Eduard Florus Harald Auffarth (also Auffahrt) (c. 1896 – 12 October 1946) Royal House Order of Hohenzollern, Iron Cross, Silver Wound Badge, Hanseatic Cross, was a World War I German fighter ace credited with 29 victories. After the war, he ran an aviation training school that covertly supported establishment of the Luftwaffe.

==Early life==
Eduard Florus Harald Auffarth's date and place of birth are unknown. However, German youths were generally not accepted for military duty before their 18th birthday. Based on Auffarth's service records, this would seem to indicate a birth date at least prior to 1899, with 1896 or earlier more likely. His later award of a Hanseatic Cross from Bremen would indicate his birth in Bremen, Bremerhaven, or the vicinity; the various kingdoms of the German Empire generally awarded medals only to their subjects. Germany's supreme award, the Prussian Pour le Merite, was an exception to this rule.

==World War I Flying Service==
A typical career for a German fighter pilot of World War I began with service in a ground unit; wounds and awards for bravery (typically an Iron Cross) could lead to approval of requests for aviation training. After training, the new flier usually served in a reconnaissance unit flying two-seated aircraft. Auffarth served in two of these units. He first served in Feldflieger Abteilung 27. He then transferred to Flieger Abteilung Artillerie 266, which would have entailed the pilot flying while the observer was spotting and correcting artillery fire upon the enemy. Typically, the observer was the senior man in the crew.

Auffarth transferred to flying fighters with Prussian Jagdstaffel 18 and recorded his first victory with them on 16 September 1917. On the last day of the month, he became an ace. He then transferred to Prussian Jagdstaffel 29.

He was appointed Staffelführer (commanding officer) on either 11 or 19 November 1917 (depending on source), as an Oberleutnant and would lead the squadron for almost a year. At any rate, he scored his first victory with them on 13 November and would eventually score a quarter of his new squadron's victories, flying a succession of Albatroses, Fokker D.VIIs, and a rare Pfalz D.VIII, all in his personal colour scheme of yellow nose and green fuselage with a stylized eight-pointed comet on the side.

He accumulated victories erratically until his total stood at 13 as of 27 March 1918. Auffarth received the House Order of Hohenzollern on 11 April 1918. He scored again on 17 May 1918. On 28 May 1918, he was wounded in the hand.
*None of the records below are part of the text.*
(** * movie-api: a shallow embedding of the catalog backend

    The Go packages [models], [repository], [services], [utils] and
    [handlers] are embedded as modules of the same names.  Everything the
    program reaches through a client library (the relational store behind
    GORM, the TMDB HTTP API, the object store behind the MinIO client, the
    wall clock) is collected in one record, [World], which every operation
    threads explicitly. *)

From Stdlib Require Import ZArith String Ascii List Floats Lia.
From stdpp Require Import base option list gmap strings pretty sorting.

Open Scope Z_scope.

(** ** Go values *)

(** A Go [error] value is modelled by its message; [option error] is an
    [error] that may be [nil]. *)
Definition error := string.

(** The two-valued returns [(T, error)] of Go. *)
Inductive Result (A : Type) : Type :=
| Ok (a : A)
| Err (e : error).
Arguments Ok {A} a.
Arguments Err {A} e.

(** A call either returns or ends in a run-time panic. *)
Inductive Outcome (A : Type) : Type :=
| Done (a : A)
| Panic (msg : string).
Arguments Done {A} a.
Arguments Panic {A} msg.

(** [time.Time], as a number of clock ticks; the zero time is 0. *)
Definition Time := Z.

(** Go's [int] and [int64] on the 64-bit targets of the service. *)
Definition minInt64 : Z := - 2 ^ 63.
Definition maxInt64 : Z := 2 ^ 63 - 1.
Definition wrap64 (z : Z) : Z := (z + 2 ^ 63) mod 2 ^ 64 - 2 ^ 63.

(** ** Package [strings] (the functions the program calls) *)
Module Strings.
(** Adding a float that is not below zero to a normal positive float
    does not give less. *)
Lemma SFadd_at_least (mc : positive) (ec : Z) (p : spec_float) :
  digits2_pos mc = 53%positive -> SpecFloat.emin prec emax <= ec ->
  sf_nonneg p ->
  sf_at_least mc ec (SFadd prec emax (S754_finite false mc ec) p).
Proof.
  intros Hnormal Hec Hp. destruct p as [s|s| |s mp ep]; cbn [SFadd]; try done.
  - cbn. right. split; [done | lia].
  - cbn in Hp. by subst s.
  - cbn in Hp. subst s. cbn [cond_Zopp].
    destruct (shl_align_spec mc ec (Z.min ec ep)) as [He1 Hm1].
    destruct (shl_align_spec mp ep (Z.min ec ep)) as [He2 Hm2].
    set (a := fst (shl_align mc ec (Z.min ec ep))) in *.
    set (b := fst (shl_align mp ep (Z.min ec ep))) in *.
    change (Z.pos a + Z.pos b) with (Z.pos (a + b)).
    cbn [binary_normalize].
    apply binary_round_at_least; [done | done | lia |].
    rewrite Pos2Z.inj_add, Hm1, He1.
    replace (Z.min ec (Z.min ec ep)) with (Z.min ec ep) by lia. lia.
Qed.

Lemma sf_at_least_leb mc ec x :
  sf_at_least mc ec x -> SFleb (S754_finite false mc ec) x = true.
Proof.
  destruct x as [s|s| |s m e]; cbn [sf_at_least]; try done.
  - by destruct s.
  - destruct s; [done|]. intros He. unfold SFleb. cbn [SFcompare].
    destruct (ec ?= e) eqn:Hc; [|done|].
    + rewrite (Pos.compare_cont_spec mc m Eq). cbn [Pos.switch_Eq].
      destruct (mc ?= m)%positive eqn:Hm; [done|done|].
      apply Pos.compare_gt_iff, Pos2Z.pos_lt_pos in Hm. exfalso.
      apply Z.compare_eq in Hc. lia.
    + change (ec > e) in Hc. exfalso. lia.
Qed.

Lemma sf_at_least_ltb mc ec x mt et :
  sf_at_least mc ec x -> et < ec \/ (et = ec /\ Z.pos mt < Z.pos mc) ->
  SFltb (S754_finite false mt et) x = true.
Proof.
  destruct x as [s|s| |s m e]; cbn [sf_at_least]; try done.
  - by destruct s.
  - destruct s; [done|]. intros He Ht. unfold SFltb. cbn [SFcompare].
    destruct (et ?= e) eqn:Hc; [|done|].
    + rewrite (Pos.compare_cont_spec mt m Eq). cbn [Pos.switch_Eq].
      apply Z.compare_eq in Hc.
      replace (mt ?= m)%positive with Lt; [done|].
      symmetry. apply Pos.compare_lt_iff, Pos2Z.pos_lt_pos.
      change (Z.pos mt < Z.pos m). lia.
    + change (et > e) in Hc. exfalso. lia.
Qed.

End Rounding.

(** ** The assessor and the decision *)

Section Decision.

#[local] Open Scope float_scope.

(** Whatever the assessor answers, the response is fraud exactly when a
    check produced a reason: 0.3 times a score within [0, 1] is not
    above 0.7, and a NaN is above nothing. *)
Lemma response_of_decision self data card amt vel :
  is_fraud (response_of card amt vel (_get_ai_fraud_assessment self data))
  = negb (fst card) || fst amt || fst vel.
Proof.
  rewrite response_of_is_fraud.
  destruct (negb (fst card) || fst amt || fst vel) eqn:Hrule; [apply orb_true_r|].
  rewrite orb_false_r.
  apply orb_false_iff in Hrule as [[Hc%negb_false_iff Ha]%orb_false_iff Hv].
  pose proof (assessment_score_range self data) as Hai. cbv zeta in Hai.
  destruct Hai as [Hnan | [Hlo Hhi]].
  - pose proof (response_score_nan card amt vel _ Hnan) as Hr%is_nan_spec.
    rewrite FloatAxioms.ltb_spec, Hr. reflexivity.
  - unfold response_of. cbn [risk_score]. rewrite Hc, Ha, Hv. cbn [negb].
    by apply small_score_not_above_threshold, weighted_score_small.
Qed.

Lemma request_amount_result request self self0 :
  snd (request_amount request self) = snd (request_amount request self0).
Proof.
  unfold request_amount, getattr, int_to_float, raise, mbind, M_bind, mret, M_ret.
  destruct (demo_pb2.amount request) as [money|]; [|done].
  destruct (PyFloat.of_int (nanos money)); [|done].
  by destruct (PyFloat.of_int (units money)).
Qed.

(** The assessor never decides: with another assessor, or none, the
    same call gives the same verdict, sets the same status on the
    context and leaves the same histories.  Only the score and the
    reason of an accepted transaction can differ. *)
Theorem assessor_never_decides (self : service) (clk : clock)
  (request : FraudCheckRequest) (ctx : context)
  (model : option (transaction_data -> generated)) :
  let out := CheckFraud self clk request ctx in
  let out' := CheckFraud (set_model self model) clk request ctx in
  is_fraud out'.2 = is_fraud out.2
  /\ out'.1.2 = out.1.2
  /\ transaction_history out'.1.1 = transaction_history out.1.1.
Proof.
  cbv zeta. unfold CheckFraud. rewrite !CheckFraud_try_run.
  pose proof (request_amount_result request (set_model self model) self) as Hamt.
  destruct (request_amount request (set_model self model)) as [s1 r1].
  destruct (request_amount request self) as [s2 r2].
  cbn [snd] in Hamt. subst r2.
  destruct r1 as [amt|e]; [|done].
  cbv zeta.
  destruct (demo_pb2.credit_card request) as [card|]; [|done].
  destruct (demo_pb2.amount request) as [money|]; [|done].
  cbn [fst snd]. rewrite !response_of_decision.
  change (_check_amount_fraud (set_model self model) amt)
    with (_check_amount_fraud self amt).
  change (history_of (set_model self model)) with (history_of self).
  change (velocity_verdict (set_model self model)) with (velocity_verdict self).
  split; [done|]. split; [done|].
  by destruct (negb _ || _ || _).
Qed.

(** When the call returns normally, the verdict is that of the three
    checks, whatever the assessor answered. *)
Theorem verdict_is_that_of_the_checks (self : service) (clk : clock)
  (request : FraudCheckRequest) (self' : service) (response : FraudCheckResponse) :
  CheckFraud_try clk request self = (self', Return response) ->
  exists amt velocity,
    let uid := default "anonymous" (demo_pb2.user_id request) in
    let card := _validate_credit_card (now_validate clk) (demo_pb2.credit_card request) in
    let amount := _check_amount_fraud self amt in
    request_amount request self = (self, Return amt)
    /\ snd (_check_velocity_fraud (time_velocity clk) uid amt self) = Return velocity
    /\ is_fraud response = negb (fst card) || fst amount || fst velocity.
Proof.
  intros Htry.
  destruct (CheckFraud_try_returns _ _ _ _ _ Htry)
    as (amt & money & card & Hamt & _ & Hcard & Hresp & _).
  cbv zeta in Hresp. exists amt. eexists. cbv zeta.
  rewrite velocity_run, Hcard. split; [done|]. split; [reflexivity|].
  rewrite Hresp. apply response_of_decision.
Qed.

Lemma verdict_is_that_of_the_checks_witness :
  let self := answering "SCORE:1.0|REASON:certainly a fraud" in
  let request := request_of (usd 100 0) (card_4532 12 2025) "test-user" in
  let response :=
    {| is_fraud := false; risk_score := 0.3; reason := "certainly a fraud" |} in
  CheckFraud_try clock_2025 request self
  = (recorded (1000.5, 100) "test-user" (pruned 1000.0 "test-user" self), Return response)
  /\ exists amt velocity,
       request_amount request self = (self, Return amt)
       /\ snd (_check_velocity_fraud 1000.0 "test-user" amt self) = Return velocity
       /\ false = negb (fst (_validate_credit_card (now_validate clock_2025)
                               (Some (card_4532 12 2025))))
                  || fst (_check_amount_fraud self amt) || fst velocity.
Proof.
  cbv zeta.
  assert (CheckFraud_try clock_2025
            (request_of (usd 100 0) (card_4532 12 2025) "test-user")
            (answering "SCORE:1.0|REASON:certainly a fraud")
          = (recorded (1000.5, 100) "test-user"
               (pruned 1000.0 "test-user" (answering "SCORE:1.0|REASON:certainly a fraud")),
             Return {| is_fraud := false; risk_score := 0.3;
                       reason := "certainly a fraud" |}))
    as Htry by (vm_compute; reflexivity).
  split; [exact Htry|].
  exact (verdict_is_that_of_the_checks _ _ _ _ _ Htry).
Defined.

(** A weight sum [c] (a normal positive float) plus a summand that is
    not below zero, through [min(_, 1.0)]. *)
Lemma sum_at_least c p mc ec :
  Prim2SF c = S754_finite false mc ec ->
  digits2_pos mc = 53%positive -> (SpecFloat.emin prec emax <= ec)%Z ->
  nonneg p ->
  sf_at_least mc ec (Prim2SF (c + p)).
Proof.
  intros Hc Hn He Hp. rewrite FloatAxioms.add_spec, Hc. by apply SFadd_at_least.
Qed.

Lemma clamped_sum_above t c p mc ec mt et :
  Prim2SF c = S754_finite false mc ec ->
  digits2_pos mc = 53%positive -> (SpecFloat.emin prec emax <= ec)%Z ->
  Prim2SF t = S754_finite false mt et ->
  (et < ec \/ (et = ec /\ Z.pos mt < Z.pos mc))%Z ->
  (t <? 1) = true ->
  nonneg p ->
  (t <? PyFloat.py_min (c + p) 1) = true.
Proof.
  intros Hc Hn He Ht Hlt Ht1 Hp. unfold PyFloat.py_min.
  destruct (1 <? c + p); [done|].
  rewrite FloatAxioms.ltb_spec, Ht.
  eapply sf_at_least_ltb; [by eapply sum_at_least | done].
Qed.

Lemma clamped_sum_at_least c p mc ec :
  Prim2SF c = S754_finite false mc ec ->
  digits2_pos mc = 53%positive -> (SpecFloat.emin prec emax <= ec)%Z ->
  (c <=? 1) = true ->
  nonneg p ->
  (c <=? PyFloat.py_min (c + p) 1) = true.
Proof.
  intros Hc Hn He Hc1 Hp. unfold PyFloat.py_min.
  destruct (1 <? c + p); [done|].
  rewrite FloatAxioms.leb_spec, Hc.
  eapply sf_at_least_leb. by eapply sum_at_least.
Qed.

Lemma clamped_sum_one c p mc ec :
  Prim2SF c = S754_finite false mc ec ->
  digits2_pos mc = 53%positive -> (SpecFloat.emin prec emax <= ec)%Z ->
  (-52 < ec \/ (-52 = ec /\ 4503599627370496 < Z.pos mc))%Z ->
  nonneg p ->
  PyFloat.py_min (c + p) 1 = 1.
Proof.
  intros Hc Hn He Hlt Hp. unfold PyFloat.py_min.
  replace (1 <? c + p) with true; [done|]. symmetry.
  rewrite FloatAxioms.ltb_spec.
  change (Prim2SF 1) with (S754_finite false 4503599627370496 (-52)).
  eapply sf_at_least_ltb; [by eapply sum_at_least | done].
Qed.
The wound would keep him off duty until 21 July 1918. The day after his return, he shot down a Royal Aircraft Factory SE.5a over Loos. When his victory count reached 20 on 3 September 1918, as was customary, he was recommended for the Pour le Merite. It would not be approved before Kaiser Wilhelm II's abdication.
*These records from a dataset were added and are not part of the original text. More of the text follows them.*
(** ** The algebra of dimensions, where the types build *)

Lemma times_type_built_comm (a b : Tag) :
  times_type_built a b = times_type_built b a.
Proof.
  unfold times_type_built.
  rewrite (times_type_comm a b), (Z.add_comm (t_pref a) (t_pref b)).
  assert (E : forall TP, ADD_FRAC_well_formed a b TP
                         = ADD_FRAC_well_formed b a TP).
  { intros TP. unfold ADD_FRAC_well_formed.
    assert (EA : ADD_FRAC a b TP = ADD_FRAC b a TP)
      by (unfold ADD_FRAC, ratio_add; f_equal; ring).
    rewrite EA.
    destruct (ratio_well_formed (t_n TP a) (t_d TP a)),
             (ratio_well_formed (t_n TP b) (t_d TP b)); reflexivity. }
  assert (EF : forallb (ADD_FRAC_well_formed a b) ALL_UNITS
               = forallb (ADD_FRAC_well_formed b a) ALL_UNITS).
  { induction ALL_UNITS as [|TP l IH]; simpl; [reflexivity|].
    rewrite E, IH. reflexivity. }
  rewrite EF. reflexivity.
Qed.

Lemma times_type_built_eq (a b t : Tag) :
  times_type_built a b = Some t -> t = times_type a b.
Proof. intros H. apply times_type_built_iff in H. tauto. Qed.

Lemma div_type_built_eq (a b t : Tag) :
  div_type_built a b = Some t -> t = div_type a b.
Proof. intros H. apply div_type_built_iff in H. tauto. Qed.

(** C9.  The type of a product does not depend on the order of its
    factors: [a * b] and [b * a] build for the same operands and then have
    the same Dimension Vector and prefix.  Nor does the type of a chain of
    products and quotients depend on how it is grouped, wherever both
    groupings build: the types of [(a * b) * c] and [a * (b * c)] are then
    the same, and a quotient can be taken at any point of the chain.  The
    alias [Newtons], declared as [Meters * Kilograms / Seconds / Seconds],
    is reached as well as [(Kilograms * Meters) / (Seconds * Seconds)]. *)
Theorem dimension_algebra_where_built
  (T : Type) (ST : Storage T) (a b c : RationalTypeReduced T) :
  class_builds (tag a) = true -> class_builds (tag b) = true ->
  class_builds (tag c) = true ->
  times_type_built (tag a) (tag b) = times_type_built (tag b) (tag a)
  /\ type_of (operator_times_built a b) = type_of (operator_times_built b a)
  /\ (forall ab bc t t',
         times_type_built (tag a) (tag b) = Some ab ->
         times_type_built ab (tag c) = Some t ->
         times_type_built (tag b) (tag c) = Some bc ->
         times_type_built (tag a) bc = Some t' -> t = t')
  /\ (forall ab bc t t',
         times_type_built (tag a) (tag b) = Some ab ->
         div_type_built ab (tag c) = Some t ->
         div_type_built (tag b) (tag c) = Some bc ->
         times_type_built (tag a) bc = Some t' -> t = t')
  /\ (forall ab ac t t',
         times_type_built (tag a) (tag b) = Some ab ->
         div_type_built ab (tag c) = Some t ->
         div_type_built (tag a) (tag c) = Some ac ->
         times_type_built ac (tag b) = Some t' -> t = t')
  /\ (forall ab ac t t',
         div_type_built (tag a) (tag b) = Some ab ->
         div_type_built ab (tag c) = Some t ->
         div_type_built (tag a) (tag c) = Some ac ->
         div_type_built ac (tag b) = Some t' -> t = t')
  /\ (forall ab bc t t',
         div_type_built (tag a) (tag b) = Some ab ->
         div_type_built ab (tag c) = Some t ->
         times_type_built (tag b) (tag c) = Some bc ->
         div_type_built (tag a) bc = Some t' -> t = t')
  /\ match times_type_built Kilograms Meters,
           times_type_built Seconds Seconds with
     | Some km, Some ss => div_type_built km ss
     | _, _ => None
     end = Some Newtons.
Proof.
  intros Ha Hb Hc.
  pose proof (class_builds_instantiates _ Ha) as Ia.
  pose proof (class_builds_instantiates _ Hb) as Ib.
  pose proof (class_builds_instantiates _ Hc) as Ic.
  split; [apply times_type_built_comm|].
  split.
  { unfold operator_times_built.
    rewrite (times_type_built_comm (tag a) (tag b)).
    destruct (times_type_built (tag b) (tag a)); [|reflexivity].
    destruct (st_mul (val a) (val b)), (st_mul (val b) (val a)); reflexivity. }
  split.
  { intros ab bc t t' H1 H2 H3 H4.
    apply times_type_built_eq in H1, H2, H3, H4. subst.
    apply times_type_assoc; assumption. }
  split.
  { intros ab bc t t' H1 H2 H3 H4.
    apply times_type_built_eq in H1, H4. apply div_type_built_eq in H2, H3.
    subst. apply div_times_type; assumption. }
  split.
  { intros ab ac t t' H1 H2 H3 H4.
    apply times_type_built_eq in H1, H4. apply div_type_built_eq in H2, H3.
    subst. apply div_times_type_swap; assumption. }
  split.
  { intros ab ac t t' H1 H2 H3 H4.
    apply div_type_built_eq in H1, H2, H3, H4. subst.
    apply div_div_type_swap; assumption. }
  split.
  { intros ab bc t t' H1 H2 H3 H4.
    apply div_type_built_eq in H1, H2, H4. apply times_type_built_eq in H3.
    subst. apply div_div_type; assumption. }
  vm_compute. reflexivity.
Qed.

Lemma dimension_algebra_where_built_witness :
  class_builds Meters = true /\ class_builds Kilograms = true /\
  class_builds Seconds = true /\
  times_type_built Meters Kilograms = times_type_built Kilograms Meters /\
  times_type (times_type Meters Kilograms) Seconds
  = times_type Meters (times_type Kilograms Seconds).
Proof.
  assert (Hm : class_builds Meters = true) by (vm_compute; reflexivity).
  assert (Hk : class_builds Kilograms = true) by (vm_compute; reflexivity).
  assert (Hs : class_builds Seconds = true) by (vm_compute; reflexivity).
  destruct (dimension_algebra_where_built Z int_Storage
              (mk_RTR Meters 2) (mk_RTR Kilograms 3) (mk_RTR Seconds 5)
              Hm Hk Hs) as (Hc & _ & Hassoc & _).
  split; [exact Hm|]. split; [exact Hk|]. split; [exact Hs|].
  split; [exact Hc|].
  apply (Hassoc (times_type Meters Kilograms) (times_type Kilograms Seconds));
    vm_compute; reflexivity.
Defined.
Auffarth was promoted to command of Jagdgruppe Nr. 3 on 28 September 1918. His new fighter wing consisted of Jagdstaffel 14, Jagdstaffel 16, and Jagdstaffel 56, as well as his Jagdstaffel 29. He seemed to fly with the latter, as he continued to credit his victories to Jagdstaffel 29. He then had his finest month as a fighter pilot. He downed an Airco DH.9 piloted by Clayton Knight on 5 October, being downed himself in the process. He scored two victories on 9 October and three each on 14 and 30 October, bringing his total to 29.

==Post World War I==
He survived the war despite at least three wounds, which was the minimum required to win the Silver Wound Badge. He established Fliegerschule Auffarth (Auffarth's Flying School) in Munster in 1924. This was one of ten flying schools that surreptitiously supported covert military aviation training in Germany in violation of the Treaty of Versailles. The school was closed in 1929, just before Germany began training military pilots deep within Russia.

Auffarth returned to service for World War II. He was stationed in Eschenbach in May 1943 as an Oberstleutnant or lieutenant colonel. He died there on 12 October 1946.